De verdachte heeft zich schuldig gemaakt aan het (medeplegen van het) opzettelijk aanwezig hebben van GHB en aan het voorhanden hebben van een valmes en drie boksbeugels. Dit zijn ernstige feiten. Het gebruik van GHB heeft een verslavende werking en kan leiden tot ernstige schade voor de gezondheid. Daarnaast heeft het drugsgebruik een negatieve uitwerking op de samenleving, onder meer vanwege de daarmee gepaard gaande criminaliteit. Het voorhanden hebben van de genoemde wapens levert een gevaar voor de veiligheid van personen op.
Het hof oordeelt geen termen aanwezig voor de oplegging van een geldboete en acht, alles afwegende, net als de politierechter een taakstraf van na te melden duur passend en geboden.

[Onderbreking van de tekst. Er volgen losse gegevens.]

Lemma scan_records_runs m mem ls seq range :
  store_at m mem ls seq →
  ∃ merged, merged_of merged (List.filter (in_scan range seq) (mem_records mem ++ all_recs ls)) ∧
    runs (same_manifest open) (ReadManager.scan_records_range open mem range seq)
      (List.filter (λ e, negb (is_delete (MemtableRecord.record_type (snd e)))) merged) m.
Proof.
  intros [Hc Hl Ht Hi Hm Hu Hd Hs].
  destruct (scan_files_runs m (ls ≫= snd) range seq (List.filter (in_scan range seq) (mem_records mem))
    (ReadManager.scan_memtable mem range seq)) as (merged & Hr & Hmg); [done | | by apply scan_memtable_merged | |].
  { apply Forall_forall. intros t (l & Hin & Hl')%list_elem_of_bind. specialize (Ht l Hl').
    rewrite Forall_forall in Ht. auto. }
  { eapply lsn_unique_subset; [|exact Hu]. intros r [Hr|Hr]%elem_of_app; apply elem_of_app.
    - left. rewrite list_elem_of_In, filter_In, <- list_elem_of_In in Hr. tauto.
    - right. apply elem_of_recs in Hr as (t & (l & Ht' & Hl')%list_elem_of_bind & Hr).
      apply elem_of_all_recs. exists l. split; [done|]. apply elem_of_recs. eauto. }
  assert (recs (ls ≫= snd) = all_recs ls) as Hrecs.
  { clear. unfold recs, all_recs. induction ls as [|l ls IH]; [done|]. rewrite !bind_cons, bind_app. by f_equal. }
  rewrite Hrecs, <- List.filter_app in Hmg. exists merged. split; [done|].
  destruct Hr as (m1 & Hr & Hs1). exists m1. split; [|done].
  assert (ReadManager.sorted_levels (ManifestManager.snapshot m) ≫= snd = List.map fst (ls ≫= snd)) as Hsl.
  { rewrite (sorted_levels_erase m ls) by (destruct Hi; done). clear. unfold erase.
    induction ls as [|l ls IH]; [done|]. cbn [List.map]. rewrite !bind_cons, map_app. by f_equal. }
  assert (ReadManager.scan_sstables open (ManifestManager.snapshot m) range seq
    (ReadManager.scan_memtable mem range seq) m = (Ok merged, m1)) as Hsc
    by (unfold ReadManager.scan_sstables; by rewrite Hsl).
  unfold ReadManager.scan_records_range, mbind, eff_bind, mret, eff_ret.
  rewrite Hsc. do 2 f_equal. apply sort_by_id.
  destruct Hmg as [Hw _]. pose proof (filter_om_wf (λ e, negb (is_delete (MemtableRecord.record_type (snd e)))) merged Hw) as Hf.
  clear -Hf. unfold om_wf in Hf. induction Hf as [|x l Hl IH Hx]; constructor; [done|].
  eapply Forall_impl; [exact Hx|]. intros y Hy. simpl in Hy. unfold klt in Hy. cbn [kcmp bytes_ord] in Hy. by rewrite Hy.
Qed.

Lemma scan_runs m mem ls seq range :
  store_at m mem ls seq →
  ∃ merged, merged_of merged (List.filter (in_scan range seq) (mem_records mem ++ all_recs ls)) ∧
    runs (same_manifest open) (ReadManager.scan_range open mem range seq)
      ((λ e, (fst e, MemtableRecord.value (snd e))) <$>
        List.filter (λ e, negb (is_delete (MemtableRecord.record_type (snd e)))) merged) m.
Proof.
  intros Hst. destruct (scan_records_runs m mem ls seq range Hst) as (merged & Hm & m' & Hr & Hs). exists merged.
  split; [done|]. exists m'. split; [|done]. unfold ReadManager.scan_range, mbind, eff_bind. by rewrite Hr.
Qed.
Lemma live_sorted (merged : ordmap bytes MemtableRecord.t) :
  om_wf merged →
  StronglySorted klt (fst <$> List.filter (λ e, negb (is_delete (MemtableRecord.record_type (snd e)))) (merged : list _)).
Proof.
  intros Hw. pose proof (filter_om_wf (λ e, negb (is_delete (MemtableRecord.record_type (snd e)))) merged Hw) as Hf.
  clear -Hf. unfold om_wf in Hf. induction Hf as [|x l Hl IH Hx]; constructor; [done|].
  rewrite Forall_forall in Hx. apply Forall_forall. intros y (w & -> & Hw)%list_elem_of_fmap. by apply Hx.
Qed.
(** A scan of records: the newest live record of every key of the range. *)
Lemma scan_records_spec m mem ls seq range :
  store_at m mem ls seq →
  ∃ l m', ReadManager.scan_records_range open mem range seq m = (Ok l, m') ∧ same_manifest open m m' ∧
    StronglySorted klt (fst <$> l) ∧
    (∀ k r, (k, r) ∈ l → key_in_range k range = true ∧ MemtableRecord.record_type r = Put ∧
                         newest k (store_records mem ls seq) = Some (MemtableRecord.with_key r k)) ∧
    ∀ k b, key_in_range k range = true → newest k (store_records mem ls seq) = Some b → MemtableRecord.record_type b = Put →
      ∃ r, (k, r) ∈ l ∧ same_content k r b.
Proof.
  intros Hst. destruct (scan_records_runs m mem ls seq range Hst) as (merged & [Hw Hm] & m' & Hr & Hs).
  eexists _, m'. split_and!; [exact Hr | done | by apply live_sorted | |].
  - intros k r [Hg Hd]%om_filter_get; [|done]. simpl in *. specialize (Hm k). rewrite newest_in_scan in Hm.
    fold (store_records mem ls seq) in Hm. rewrite Hg in Hm. destruct (key_in_range k range); [|done].
    destruct (newest k (store_records mem ls seq)) as [b|]; [|done]. split_and!; [done | by destruct (MemtableRecord.record_type r) | by rewrite Hm].
  - intros k b Hk Hn Hp. specialize (Hm k). rewrite newest_in_scan, Hk in Hm. fold (store_records mem ls seq) in Hm.
    rewrite Hn in Hm. destruct (om_get k merged) as [r|] eqn:Hg; [|done]. exists r. split; [|done].
    apply om_filter_get; [done|]. split; [done|]. simpl. rewrite <- Hm in Hp. simpl in Hp. by rewrite Hp.
Qed.
Lemma scan_spec m mem ls seq range :
  store_at m mem ls seq →
  ∃ l m', ReadManager.scan_range open mem range seq m = (Ok l, m') ∧ same_manifest open m m' ∧
    StronglySorted klt (fst <$> l) ∧
    ∀ k v, (k, v) ∈ l ↔ key_in_range k range = true ∧
                        visible (newest k (store_records mem ls seq)) = Some v.
Proof.
  intros Hst. destruct (scan_runs m mem ls seq range Hst) as (merged & [Hw Hm] & m' & Hr & Hs).
  eexists _, m'. split_and!; [exact Hr | done | |].
  - rewrite <- list_fmap_compose. exact (live_sorted merged Hw).
  - intros k v. specialize (Hm k). rewrite newest_in_scan in Hm. fold (store_records mem ls seq) in Hm.
    rewrite list_elem_of_fmap. split.
    + intros ([k' r] & [= -> ->] & [Hg Hd]%om_filter_get); [|done]. simpl in *. rewrite Hg in Hm.
      destruct (key_in_range k' range); [|done]. split; [done|].
      destruct (newest k' (store_records mem ls seq)) as [b|]; [|done]. rewrite <- Hm. simpl.
      by destruct (MemtableRecord.record_type r).
    + intros [Hk Hv]. rewrite Hk in Hm. destruct (newest k (store_records mem ls seq)) as [b|]; [|done].
      destruct (om_get k merged) as [r|] eqn:Hg; [|done]. exists (k, r). rewrite <- Hm in Hv. simpl in Hv.
      destruct (MemtableRecord.record_type r) eqn:Ht; [|done]. injection Hv as <-. split; [done|].
      apply om_filter_get; [done|]. split; [done|]. simpl. by rewrite Ht.
Qed.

Toepasselijke wettelijke voorschriften

De op te leggen straf is gegrond op de artikelen 22c, 22d, 47, 57 en 63 van het Wetboek van Strafrecht, de artikelen 2 en 10 van de Opiumwet en de artikelen 13 en 55 van de Wet wapens en munitie.
Deze wettelijke voorschriften worden toegepast zoals geldend ten tijde van het bewezen verklaarde.

BESLISSING

Het hof:
Vernietigt het vonnis waarvan beroep en doet opnieuw recht:
Verklaart zoals hiervoor overwogen bewezen dat de verdachte het in de zaak met parketnummer 15-037387-16 en in de zaak met parketnummer 15-042070-16 onder 1 en 2 ten laste gelegde heeft begaan.
Verklaart niet bewezen hetgeen de verdachte meer of anders is ten laste gelegd dan hierboven is bewezen verklaard en spreekt de verdachte daarvan vrij.
Verklaart het in de zaak met parketnummer 15-037387-16 en in de zaak met parketnummer 15-042070-16 onder 1 en 2 bewezen verklaarde strafbaar, kwalificeert dit als hiervoor vermeld en verklaart de verdachte strafbaar.
Veroordeelt de verdachte tot een
taakstrafvoor de duur van
140 (honderdveertig) uren, indien niet naar behoren verricht te vervangen door
70 (zeventig) dagen hechtenis.
Dit arrest is gewezen door de meervoudige strafkamer van het gerechtshof Amsterdam, waarin zitting hadden mr. R. Kuiper, mr. J.J.I. de Jong en mr. M. Gonggrijp-van Mourik, in tegenwoordigheid van S.D. van der Heiden, griffier, en is uitgesproken op de openbare terechtzitting van dit gerechtshof van 25 september 2017.
De jongste raadsheer is buiten staat dit arrest mede te ondertekenen.